• **Work to complete**
Please restate exactly the lines of the data below, beginning with the line containing "Lemma op_confined op" and ending with the last line.

Input data Start Marker

(** The operations of the SDK's interface [computeProvider]. *)
Inductive provider_op : Type :=
  | OpResolve (class imageAlias : string)
  | OpResolveSize (vcpus memoryMiB diskGiB : Z) (imageAlias : string)
  | OpCreateManaged (input : ManagedServerRequest)
  | OpFindManagedServers (sandbox operationID name : string)
  | OpServer (id : string)
  | OpWaitActive (fuel : nat) (id : string)
  | OpDelete (id : string)
  | OpExposeManagedTCP (input : ManagedTCPExposureRequest)
  | OpFindManagedTCPExposure (input : ManagedTCPExposureRequest)
  | OpDeleteSecurityPolicy (id : string)
  | OpServerShape (id : string).

Definition ignoring {A} (p : api A) : api unit := _ ← p; Ret tt.

Definition op_program (op : provider_op) : api unit :=
  match op with
  | OpResolve class imageAlias => ignoring (Client_Resolve class imageAlias)
  | OpResolveSize v m d imageAlias => ignoring (Client_ResolveSize v m d imageAlias)
  | OpCreateManaged input => ignoring (Client_CreateManaged input)
  | OpFindManagedServers sandbox operationID name => ignoring (Client_FindManagedServers sandbox operationID name)
  | OpServer id => ignoring (Client_Server id)
  | OpWaitActive fuel id => ignoring (Client_WaitActive fuel id)
  | OpDelete id => ignoring (Client_Delete id)
  | OpExposeManagedTCP input => ignoring (Client_ExposeManagedTCP input)
  | OpFindManagedTCPExposure input => ignoring (Client_FindManagedTCPExposure input)
  | OpDeleteSecurityPolicy id => ignoring (Client_DeleteSecurityPolicy id)
  | OpServerShape id => ignoring (Client_ServerShape id)
  end.

Lemma op_confined op : confined (op_program op).
Proof.
  destruct op; cbn [op_program]; unfold ignoring, Client_Resolve, Client_ResolveSize, Client_CreateManaged,
    Client_FindManagedServers, Client_Delete, Client_ExposeManagedTCP, Client_FindManagedTCPExposure,
    Client_DeleteSecurityPolicy, Client_ServerShape; confined_tac.
Qed.

Definition session_ok {W} (st : session * W) : Prop := session.Token st.1 = "" \/ good_session cfg seen st.1.
End Operations.

Section Clients.
Context `{Unicode} `{Standard} (cfg : config.config) {W : Type} (world : W -> forall c, http_answer c * W).

(** The identity service answered [resp] to a thread. *)
Definition answered_login (ts : list (thread http_answer unit)) (resp : http_response) : Prop :=
  happened ts (Event (R := http_answer) (Do (auth_request cfg)) (Ok resp)).

Lemma client_step (final : list (thread http_answer unit)) (st : session * W) c r st' :
  session_ok cfg (answered_login final) st -> http_allowed cfg (answered_login final) c -> client_handler world st c = (r, st') ->
  happened final (Event c r) -> session_ok cfg (answered_login final) st' /\ http_relied cfg (answered_login final) c r.
Proof.
  unfold session_ok. destruct c; simpl; intros Hs Hc Hh He; try (destruct (world _ _); injection Hh as <- <-; simpl; auto).
  - injection Hh as <- <-. auto.
  - injection Hh as <- <-. simpl. auto.
  - split; [done|]. intros resp -> ->. exact He.
Qed.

Input data End Marker

• **Expected answer**
Lemma op_confined op : confined (op_program op).
Proof.
  destruct op; cbn [op_program]; unfold ignoring, Client_Resolve, Client_ResolveSize, Client_CreateManaged,
    Client_FindManagedServers, Client_Delete, Client_ExposeManagedTCP, Client_FindManagedTCPExposure,
    Client_DeleteSecurityPolicy, Client_ServerShape; confined_tac.
Qed.

Definition session_ok {W} (st : session * W) : Prop := session.Token st.1 = "" \/ good_session cfg seen st.1.
End Operations.

Section Clients.
Context `{Unicode} `{Standard} (cfg : config.config) {W : Type} (world : W -> forall c, http_answer c * W).

(** The identity service answered [resp] to a thread. *)
Definition answered_login (ts : list (thread http_answer unit)) (resp : http_response) : Prop :=
  happened ts (Event (R := http_answer) (Do (auth_request cfg)) (Ok resp)).

Lemma client_step (final : list (thread http_answer unit)) (st : session * W) c r st' :
  session_ok cfg (answered_login final) st -> http_allowed cfg (answered_login final) c -> client_handler world st c = (r, st') ->
  happened final (Event c r) -> session_ok cfg (answered_login final) st' /\ http_relied cfg (answered_login final) c r.
Proof.
  unfold session_ok. destruct c; simpl; intros Hs Hc Hh He; try (destruct (world _ _); injection Hh as <- <-; simpl; auto).
  - injection Hh as <- <-. auto.
  - injection Hh as <- <-. simpl. auto.
  - split; [done|]. intros resp -> ->. exact He.
Qed.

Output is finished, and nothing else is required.